**TASK INSTRUCTIONS**
Your task is to repeat exactly the lines below between the line holding "Definition as608EnrollAtId (idTarget" and the line holding "Definition as608Init (baudrate", inclusive, and only those.

**DATA TO PROCESS**
━━━
Definition as608CmdGetImageLong : M Z :=
  as608CmdAck 1 [] AS608_GETIMAGE_LONG_TIMEOUT_MS AS608_DELAY_BEFORE_SEND_MS AS608_FLUSH_MS_SHORT.
Definition as608CmdImage2Tz (slot : Z) : M Z :=
  as608CmdAck 2 [slot] AS608_IMAGE2TZ_TIMEOUT_MS AS608_IMAGE2TZ_PRE_DELAY_MS AS608_FLUSH_MS_SHORT.
Definition as608CmdRegModel : M Z :=
  as608CmdAck 5 [] AS608_REGMODEL_TIMEOUT_MS 0 AS608_FLUSH_MS_TINY.
Definition as608CmdStore (id : Z) : M Z :=
  as608CmdAck 6 [1; u8 (Z.shiftr id 8); u8 (Z.land id 255)]
    AS608_STORE_TIMEOUT_MS 0 AS608_FLUSH_MS_TINY.
Definition as608CmdEmpty : M Z := as608CmdAck 13 [] 2000 0 AS608_FLUSH_MS_SHORT.
Definition as608CmdDelete (pageID n : Z) : M Z :=
  as608CmdAck 12 [u8 (Z.shiftr pageID 8); u8 (Z.land pageID 255);
                  u8 (Z.shiftr n 8); u8 (Z.land n 255)] 1000 0 AS608_FLUSH_MS_SHORT.

Definition searchPayload (startPage pageCount : Z) : list Z :=
  [27; 1; u8 (Z.shiftr startPage 8); u8 (Z.land startPage 255);
   u8 (Z.shiftr pageCount 8); u8 (Z.land pageCount 255)].

(** the result code, and on 0 the page ID and the match score *)
Definition as608CmdHiSpeedSearch (startPage pageCount : Z) : M (Z * option (Z * Z)) :=
  as608FlushRx 2 ;;
  as608WritePacket 1 (searchPayload startPage pageCount) ;;
  buf ← as608Recv 32 AS608_SEARCH_TIMEOUT_MS;
  mret (if Z.of_nat (length buf) <? 14 then (-1, None)
        else if negb (byte_at buf 0 =? 239) || negb (byte_at buf 1 =? 1) then (-1, None)
        else if negb (byte_at buf 6 =? 7) then (-1, None)
        else if negb (byte_at buf 9 =? 0) then (byte_at buf 9, None)
        else (0, Some (be16 (byte_at buf 10) (byte_at buf 11),
                       be16 (byte_at buf 12) (byte_at buf 13)))).

Definition as608CmdTemplateCount : M Z :=
  as608FlushRx AS608_FLUSH_MS_TINY ;;
  as608WritePacket 1 [29] ;;
  buf ← as608Recv 32 AS608_TEMPLATECOUNT_TIMEOUT_MS;
  mret (if Z.of_nat (length buf) <? 14 then -1
        else if negb (byte_at buf 0 =? 239) || negb (byte_at buf 1 =? 1) then -1
        else if negb (byte_at buf 6 =? 7) then -1
        else if negb (byte_at buf 9 =? 0) then -1
        else Z.lor (Z.shiftl (byte_at buf 10) 8) (byte_at buf 11)).
Definition as608GetTemplateCount : M Z := as608CmdTemplateCount.

Definition as608ClearAllTemplates : M bool :=
  r ← as608CmdEmpty; mret (r =? 0).

Definition as608DeleteId (id : Z) : M bool :=
  r ← as608CmdDelete id 1;
  display_clear ;;
  display_println (cstr ($"ERROR " ++ [chr r])) 30 ;;
  display_update ;;
  mret (r =? 0).

(** reads the ID from [g_scan.resp], which this command does not fill *)
Definition as608SearchInBuffer1 : M Z :=
  p ← as608CmdAck 4 [1; 0; 0; 1; 44] 1000 0 AS608_FLUSH_MS_SHORT;
  g ← gets g_scan;
  mret (if p =? 0
        then u16 (Z.lor (Z.shiftl (byte_at (resp g) 10) 8) (byte_at (resp g) 11))
        else -1).

(** ** Enrolment *)
Definition as608EnrollCapture (slot : Z) : M bool :=
  as608FlushAndDelay 50 100 ;;
  now ← tickRead;
  let start := u32 now in
  loop (fun lastAttempt =>
    t ← tickRead;
    if u64 (t - start) <? 30000 then
      t ← tickRead;
      if u64 (t - lastAttempt) <? AS608_ENROLL_ATTEMPT_INTERVAL_MS then
        delay 10 ;; mret (inl lastAttempt)
      else
        t ← tickRead;
        let lastAttempt := u32 t in
        as608FlushAndDelay 10 50 ;;
        r ← as608CmdGetImageLong;
        if r =? 0 then
          as608FlushAndDelay 20 200 ;;
          tz ← as608CmdImage2Tz slot;
          mret (inr (tz =? 0))
        else if r =? 2 then
          delay AS608_ENROLL_NOFINGER_DELAY_MS ;; mret (inl lastAttempt)
        else
          delay AS608_ENROLL_ERROR_DELAY_MS ;; mret (inl lastAttempt)
    else mret (inr false)) 0.

(** the result and the content of [idOut] *)
Definition as608EnrollAtId (idTarget : Z) : M (bool * list ascii) :=
  display_clear ;;
  display_println $"Preparando sensor..." 20 ;;
  display_update ;;
  as608FlushAndDelay 100 200 ;;
  display_clear ;;
  display_println $"COLOQUE DEDO EN" 10 ;;
  display_println $"EL SENSOR " 30 ;;
  display_update ;;
  delay 2000 ;;
  c1 ← as608EnrollCapture 1;
  if negb c1 then mret (false, [])
  else
    as608FlushRx 50 ;;
    display_println $"No lo retire" 50 ;;
    display_update ;;
    delay 2000 ;;
    c2 ← as608EnrollCapture 2;
    if negb c2 then mret (false, [])
    else
      rm ← as608CmdRegModel;
      if negb (rm =? 0) then mret (false, [])
      else if 163 <? idTarget then
        display_clear ;;
        display_println $"ID FUERA" 10 ;;
        display_println $"DE RANGO" 20 ;;
        display_update ;;
        mret (false, [])
      else
        s ← as608CmdStore idTarget;
        if negb (s =? 0) then mret (false, [])
        else
          display_clear ;;
          display_println $"LISTO" 20 ;;
          display_println $"HUELLA GUARDADA" 30 ;;
          display_update ;;
          mret (true, snprintf 5 (fmt_0 4 idTarget)).

Definition as608Init (baudrate : Z) : M unit :=
  let baudrate := if baudrate =? 0 then AS608_DEFAULT_BAUD else baudrate in
  uartInit AS608_UART baudrate ;;
  as608FlushRx 10 ;;
  _ ← as608Check;
  _ ← as608CmdTemplateCount;
  mret tt.
End As608.

(** ** The scan state machine *)
Section Scan.
Context {E : Env}.

Definition as608ScanReset : M unit :=
  mod_scan (fun _ => set_st ST_SEND_GETIMAGE scan_zero).

(** [as608ReadSlice(g_scan.resp, &g_scan.respLen, sizeof(g_scan.resp), sliceMs)] *)
Definition as608ReadSlice (sliceMs : Z) : M unit :=
  now ← tickRead;
  let start := u32 now in
  loop (fun _ : unit =>
    t ← tickRead;
    if u64 (t - start) <? sliceMs then
      b ← uartReadByte AS608_UART;
      match b with
      | Some b =>
          g ← gets g_scan;
          if respLen g <? 64 then
            t ← tickRead;
            mod_scan (store_byte b (u32 t)) ;;
            mret (inl tt)
          else mret (inr tt)
      | None => mret (inl tt)
      end
    else mret (inr tt)) tt.

(** start of a command: empty the response, flush, send, note the time *)
Definition scan_send (flushMs : Z) (payload : list Z) (next : as608ScanState_t) : M unit :=
  mod_scan (set_respLen 0) ;;
  as608FlushRx flushMs ;;
  as608WritePacket 1 payload ;;
  t ← tickRead;
  mod_scan (set_tCmdStart (u32 t)) ;;
  mod_scan (set_st next).

(** a slice of reading, then the confirm code *)
Definition scan_code : M Z :=
  as608ReadSlice 4 ;;
  g ← gets g_scan;
  mret (as608TryParseAck (resp g) (respLen g)).

(** [(tickRead() - g_scan.tCmdStart) > limit] *)
Definition scan_expired (limit : Z) : M bool :=
  t ← tickRead;
  g ← gets g_scan;
  mret (limit <? u64 (t - tCmdStart g)).

Definition SLICE_MS : Z := 4.

Definition scan_wait_getimage : M as608ScanStatus_t :=
  code ← scan_code;
  if negb (code =? 255) then
    if code =? 0 then
      mod_scan (set_st ST_PREDLY_IMAGE2TZ) ;;
      t ← tickRead;
      mod_scan (set_tCmdStart (u32 t)) ;;
      mret AS608_SCAN_INPROGRESS
    else if code =? 2 then
      mod_scan (set_st ST_DONE_NOFINGER) ;; mret AS608_SCAN_INPROGRESS
    else
      mod_scan (set_st ST_DONE_ERROR) ;; mret AS608_SCAN_INPROGRESS
  else
    late ← scan_expired AS608_GETIMAGE_LONG_TIMEOUT_MS;
    when late (mod_scan (set_st ST_DONE_NOFINGER)) ;;
    mret AS608_SCAN_INPROGRESS.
━━━
**ANSWER TO THIS TASK**
Definition as608EnrollAtId (idTarget : Z) : M (bool * list ascii) :=
  display_clear ;;
  display_println $"Preparando sensor..." 20 ;;
  display_update ;;
  as608FlushAndDelay 100 200 ;;
  display_clear ;;
  display_println $"COLOQUE DEDO EN" 10 ;;
  display_println $"EL SENSOR " 30 ;;
  display_update ;;
  delay 2000 ;;
  c1 ← as608EnrollCapture 1;
  if negb c1 then mret (false, [])
  else
    as608FlushRx 50 ;;
    display_println $"No lo retire" 50 ;;
    display_update ;;
    delay 2000 ;;
    c2 ← as608EnrollCapture 2;
    if negb c2 then mret (false, [])
    else
      rm ← as608CmdRegModel;
      if negb (rm =? 0) then mret (false, [])
      else if 163 <? idTarget then
        display_clear ;;
        display_println $"ID FUERA" 10 ;;
        display_println $"DE RANGO" 20 ;;
        display_update ;;
        mret (false, [])
      else
        s ← as608CmdStore idTarget;
        if negb (s =? 0) then mret (false, [])
        else
          display_clear ;;
          display_println $"LISTO" 20 ;;
          display_println $"HUELLA GUARDADA" 30 ;;
          display_update ;;
          mret (true, snprintf 5 (fmt_0 4 idTarget)).

Definition as608Init (baudrate : Z) : M unit :=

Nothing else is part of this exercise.